● Problem statement
Count up the lines below containing the word "spans", and give the result with no other words.

● Supplied material
Lemma stack_ok_app pre st seg : balanced seg → stack_ok pre st → stack_ok (pre ++ seg) st.
Proof.
  intros Hs. destruct st as [|[pb l] st]; [done|]. simpl.
  intros (pre' & o & s & -> & Hl & Ho & Hb & Hst). exists pre', o, (s ++ seg).
  split_and!; [by rewrite <- app_assoc|done|done|by apply balanced_app|done].
Qed.

Lemma step_cases i st spans inst :
  (∃ l, opens inst l ∧ span_step (st, spans) (i, inst) = ((i, l) :: st, spans)) ∨
  (closes inst ∧ span_step (st, spans) (i, inst) =
     match st with (pb, l) :: st => (st, spans ++ [(pb, i, l)]) | [] => (st, spans) end) ∨
  ((∀ l, ¬ opens inst l) ∧ ¬ closes inst ∧ span_step (st, spans) (i, inst) = (st, spans)).
Proof.
  unfold span_step, opens, closes.
  destruct (decide (i_op inst = TRY_BEGIN)) as [E|E].
  { rewrite E. destruct (i_b inst); eauto 6; right; right; split_and!; try done; naive_solver. }
  destruct (decide (i_op inst = TRY_END)) as [E'|E'].
  { rewrite E'. right; left. split; [done|]. by destruct st as [|[]]. }
  right; right. split_and!; [naive_solver|done|]. destruct (i_op inst); done.
Qed.

(** The spans found are exactly the protected regions: soundness. *)
Lemma spans_protected is' st spans :
  fold_left span_step (enumerate is') ([], []) = (st, spans) →
  stack_ok is' st ∧ ∀ pb pe l, (pb, pe, l) ∈ spans →
    ∃ pre o body c post, is' = pre ++ o :: body ++ c :: post ∧
      length pre = pb ∧ pe = S (pb + length body) ∧ opens o l ∧ closes c ∧ balanced body.
Proof.
  revert st spans. induction is' as [|inst is' IH] using rev_ind; intros st spans H.
  { simpl in H. injection H as <- <-. split; [done|]. by intros ??? ?%elem_of_nil. }
  unfold enumerate in *. rewrite imap_app, fold_left_app in H.
  destruct (fold_left span_step (imap pair is') ([], [])) as [st0 sp0].
  destruct (IH st0 sp0 eq_refl) as [Hst Hsp]. clear IH. cbn [imap fold_left] in H.
  assert (∀ pb pe l, (pb, pe, l) ∈ sp0 → ∃ pre o body c post,
    is' ++ [inst] = pre ++ o :: body ++ c :: post ∧ length pre = pb ∧
    pe = S (pb + length body) ∧ opens o l ∧ closes c ∧ balanced body) as Hsp'.
  { intros pb pe l (pre & o & body & c & post & -> & H')%Hsp.
    exists pre, o, body, c, (post ++ [inst]). split; [|done].
    by rewrite <- app_assoc, app_comm_cons, <- app_assoc. }
  rewrite Nat.add_0_r in H.
  destruct (step_cases (length is') st0 sp0 inst) as [(l & Ho & E)|[[Hc E]|(Ho & Hc & E)]];
    rewrite E in H.
  - injection H as <- <-. split; [|done]. simpl. exists is', inst, []. split_and!; [done..|constructor|done].
  - destruct st0 as [|[pb l] st0]; injection H as <- <-; [split; [done|done]|].
    simpl in Hst. destruct Hst as (pre & o & seg & -> & Hl & Ho & Hb & Hst).
    split.
    + rewrite <- app_assoc. apply stack_ok_app; [|done]. simpl.
      eapply balanced_pair; [done..|constructor].
    + intros pb' pe l' Hin. apply elem_of_app in Hin as [Hin|Hin]; [by apply Hsp'|].
      apply list_elem_of_singleton in Hin as [= -> -> ->].
      exists pre, o, seg, inst, []. split_and!; [by rewrite <- app_assoc|done| |done..].
      rewrite length_app. simpl. lia.
  - injection H as <- <-. split; [|done]. apply stack_ok_app; [|done].
    by repeat constructor.
Qed.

● Completed task
10